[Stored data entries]
Lemma leading_zeros_nbits l v : leading_zeros l v = v + 8 * len l - nbits (be_get l).
Proof.
  revert v. induction l as [|b l IH]; intros v;
    [change (nbits (be_get [])) with 0; rewrite (@len_nil byte); cbn [leading_zeros]; lia|].
  cbn [leading_zeros]. rewrite len_cons, be_get_cons.
  pose proof (be_get_range l). pose proof (len_nonneg l). destruct (bZ b =? 0) eqn:E; bool_hyps.
  - rewrite IH, E. replace (0 * 256 ^ len l + be_get l) with (be_get l) by lia. lia.
  - rewrite leading_bits_acc, leading_bits_byte by done. pose proof (bZ_range b) as Hr.
    assert (256 ^ len l = 2 ^ (8 * len l)) as Ep by (rewrite Z.pow_mul_r by lia; done). rewrite Ep in *.
    unfold nbits. pose proof (Z.pow_pos_nonneg 2 (8 * len l) ltac:(lia) ltac:(lia)).
    replace (_ =? 0) with false by (symmetry; apply Z.eqb_neq; nia).
    enough (Z.log2 (bZ b * 2 ^ (8 * len l) + be_get l) = Z.log2 (bZ b) + 8 * len l) by lia.
    apply Z.log2_unique'  with (c := (bZ b - 2 ^ Z.log2 (bZ b)) * 2 ^ (8 * len l) + be_get l).
    all: pose proof (Z.log2_spec (bZ b) ltac:(lia)); pose proof (Z.log2_nonneg (bZ b)).
    + lia.
    + rewrite Z.pow_add_r by lia. replace (2 ^ Z.succ (Z.log2 (bZ b))) with (2 * 2 ^ Z.log2 (bZ b)) in * by (rewrite Z.pow_succ_r; lia). nia.
    + rewrite Z.pow_add_r by lia. lia.
Qed.

Lemma hashWorkblockStamp_sha wb stamp : hashWorkblockStamp wb stamp = sha256 (wb ++ stamp).
Proof. unfold hashWorkblockStamp. by rewrite <- digest_of_nil, !sha_write_of, app_nil_l, sha_sum_of. Qed.
(* ===== verification/LxmfMessage.v ===== *)
(** * LXMF messages ([lxmf/message.go])

    A message is packed as destination, source, signature and a MessagePack array
    of timestamp, title, content, fields and, if it has one, stamp; the signature
    and the message id cover the array without the stamp.

    Go visits the entries of a map in no particular order.  Where the code
    encodes or walks a map, the definitions take the order as a function
    [order] on values, which is only known to permute the entries of the maps
    inside a value ([reorders]).  The signer, the identities of the senders and the
    stamp workblocks are parameters.  Slices that are nil and slices that are
    empty are told apart only where the encoding does (title and content). *)

From stdpp Require Import base tactics list gmap strings sorting.
From Stdlib Require Import ZArith Lia SpecFloat.
From S2P Require Import Prelude GoFloat Sha256 Msgpack MsgValue LxmfStamp.

(** ** Floats as bits *)

(** [float64(x)] of an integer. *)
Definition f64_bits_of_int (z : Z) : Z := bits_of_f64 (f_of_Z z).

(** [float64(time.Now().UnixNano()) / 1e9] *)
Definition seconds_of_nanos (ns : Z) : Z := bits_of_f64 (fdiv (f_of_Z ns) (f_of_Z 1000000000)).

Example float_bits : f64_bits_of_int 1 = 0x3ff0000000000000 /\ f64_bits_of_int (-2) = 0xc000000000000000
  /\ seconds_of_nanos 1500000000 = 0x3ff8000000000000 /\ bits_of_f64 (f64_of_bits 0x3ff8000000000000) = 0x3ff8000000000000.
Proof. vm_compute. done. Qed.

(** ** Constants *)

Definition DestinationLength : Z := 16.
Definition SignatureLength : Z := 64.
Definition TicketLength : Z := 16.
Definition TimestampSize : Z := 8.
Definition StructOverhead : Z := 8.

Definition MethodUnknown : Z := 0x00.
Definition MethodOpportunistic : Z := 0x01.
Definition MethodDirect : Z := 0x02.
Definition MethodPropagated : Z := 0x03.
Definition MethodPaper : Z := 0x05.

Definition StateGenerating : Z := 0x00.
Definition RepresentationUnknown : Z := 0x00.
Definition RepresentationPacket : Z := 0x01.
Definition RepresentationResource : Z := 0x02.
Definition UnverifiedSourceUnknown : Z := 0x01.
Definition UnverifiedSignatureInvalid : Z := 0x02.
Definition FieldTicket : byte := x0c.
Definition StampValueTicket : Z := 0x100.

Definition DestinationTypeSingle : Z := 0x00.
Definition DestinationTypeGroup : Z := 0x01.
Definition DestinationTypePlain : Z := 0x02.

Definition EncryptedPacketMaxContent : Z := 383 + TimestampSize - Overhead + DestinationLength.
Definition LinkPacketMaxContent : Z := 431 - Overhead.
Definition PlainPacketMaxContent : Z := 464 - Overhead + DestinationLength.
Definition PaperMDU : Z := ((2953 - len (lit "lxm://")) * 6) / 8.

Inductive lxmf_err :=
| ErrInvalidHashLength | ErrMessageTooShort | ErrInvalidPayload | ErrSignatureInvalid
| ErrNoSigner | ErrSign | ErrSignatureLength | ErrResolve | ErrNotPacked | ErrNoHash
| ErrMethod | ErrPaperSize | ErrEncrypt | ErrStampGeneration | ErrWorkblock.

#[export] Instance lxmf_err_eq_dec : EqDecision lxmf_err.
Proof. solve_decision. Defined.

(** ** Messages *)

(** [map[byte]any], in ascending order of the keys. *)
Abbreviation fields := (list (byte * mval)).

What to produce |
Keeping every word as it is, repeat all of the records.

Response area |
Lemma leading_zeros_nbits l v : leading_zeros l v = v + 8 * len l - nbits (be_get l).
Proof.
  revert v. induction l as [|b l IH]; intros v;
    [change (nbits (be_get [])) with 0; rewrite (@len_nil byte); cbn [leading_zeros]; lia|].
  cbn [leading_zeros]. rewrite len_cons, be_get_cons.
  pose proof (be_get_range l). pose proof (len_nonneg l). destruct (bZ b =? 0) eqn:E; bool_hyps.
  - rewrite IH, E. replace (0 * 256 ^ len l + be_get l) with (be_get l) by lia. lia.
  - rewrite leading_bits_acc, leading_bits_byte by done. pose proof (bZ_range b) as Hr.
    assert (256 ^ len l = 2 ^ (8 * len l)) as Ep by (rewrite Z.pow_mul_r by lia; done). rewrite Ep in *.
    unfold nbits. pose proof (Z.pow_pos_nonneg 2 (8 * len l) ltac:(lia) ltac:(lia)).
    replace (_ =? 0) with false by (symmetry; apply Z.eqb_neq; nia).
    enough (Z.log2 (bZ b * 2 ^ (8 * len l) + be_get l) = Z.log2 (bZ b) + 8 * len l) by lia.
    apply Z.log2_unique'  with (c := (bZ b - 2 ^ Z.log2 (bZ b)) * 2 ^ (8 * len l) + be_get l).
    all: pose proof (Z.log2_spec (bZ b) ltac:(lia)); pose proof (Z.log2_nonneg (bZ b)).
    + lia.
    + rewrite Z.pow_add_r by lia. replace (2 ^ Z.succ (Z.log2 (bZ b))) with (2 * 2 ^ Z.log2 (bZ b)) in * by (rewrite Z.pow_succ_r; lia). nia.
    + rewrite Z.pow_add_r by lia. lia.
Qed.

Lemma hashWorkblockStamp_sha wb stamp : hashWorkblockStamp wb stamp = sha256 (wb ++ stamp).
Proof. unfold hashWorkblockStamp. by rewrite <- digest_of_nil, !sha_write_of, app_nil_l, sha_sum_of. Qed.
(* ===== verification/LxmfMessage.v ===== *)
(** * LXMF messages ([lxmf/message.go])

    A message is packed as destination, source, signature and a MessagePack array
    of timestamp, title, content, fields and, if it has one, stamp; the signature
    and the message id cover the array without the stamp.

    Go visits the entries of a map in no particular order.  Where the code
    encodes or walks a map, the definitions take the order as a function
    [order] on values, which is only known to permute the entries of the maps
    inside a value ([reorders]).  The signer, the identities of the senders and the
    stamp workblocks are parameters.  Slices that are nil and slices that are
    empty are told apart only where the encoding does (title and content). *)

From stdpp Require Import base tactics list gmap strings sorting.
From Stdlib Require Import ZArith Lia SpecFloat.
From S2P Require Import Prelude GoFloat Sha256 Msgpack MsgValue LxmfStamp.

(** ** Floats as bits *)

(** [float64(x)] of an integer. *)
Definition f64_bits_of_int (z : Z) : Z := bits_of_f64 (f_of_Z z).

(** [float64(time.Now().UnixNano()) / 1e9] *)
Definition seconds_of_nanos (ns : Z) : Z := bits_of_f64 (fdiv (f_of_Z ns) (f_of_Z 1000000000)).

Example float_bits : f64_bits_of_int 1 = 0x3ff0000000000000 /\ f64_bits_of_int (-2) = 0xc000000000000000
  /\ seconds_of_nanos 1500000000 = 0x3ff8000000000000 /\ bits_of_f64 (f64_of_bits 0x3ff8000000000000) = 0x3ff8000000000000.
Proof. vm_compute. done. Qed.

(** ** Constants *)

Definition DestinationLength : Z := 16.
Definition SignatureLength : Z := 64.
Definition TicketLength : Z := 16.
Definition TimestampSize : Z := 8.
Definition StructOverhead : Z := 8.

Definition MethodUnknown : Z := 0x00.
Definition MethodOpportunistic : Z := 0x01.
Definition MethodDirect : Z := 0x02.
Definition MethodPropagated : Z := 0x03.
Definition MethodPaper : Z := 0x05.

Definition StateGenerating : Z := 0x00.
Definition RepresentationUnknown : Z := 0x00.
Definition RepresentationPacket : Z := 0x01.
Definition RepresentationResource : Z := 0x02.
Definition UnverifiedSourceUnknown : Z := 0x01.
Definition UnverifiedSignatureInvalid : Z := 0x02.
Definition FieldTicket : byte := x0c.
Definition StampValueTicket : Z := 0x100.

Definition DestinationTypeSingle : Z := 0x00.
Definition DestinationTypeGroup : Z := 0x01.
Definition DestinationTypePlain : Z := 0x02.

Definition EncryptedPacketMaxContent : Z := 383 + TimestampSize - Overhead + DestinationLength.
Definition LinkPacketMaxContent : Z := 431 - Overhead.
Definition PlainPacketMaxContent : Z := 464 - Overhead + DestinationLength.
Definition PaperMDU : Z := ((2953 - len (lit "lxm://")) * 6) / 8.

Inductive lxmf_err :=
| ErrInvalidHashLength | ErrMessageTooShort | ErrInvalidPayload | ErrSignatureInvalid
| ErrNoSigner | ErrSign | ErrSignatureLength | ErrResolve | ErrNotPacked | ErrNoHash
| ErrMethod | ErrPaperSize | ErrEncrypt | ErrStampGeneration | ErrWorkblock.

#[export] Instance lxmf_err_eq_dec : EqDecision lxmf_err.
Proof. solve_decision. Defined.

(** ** Messages *)

(** [map[byte]any], in ascending order of the keys. *)
Abbreviation fields := (list (byte * mval)).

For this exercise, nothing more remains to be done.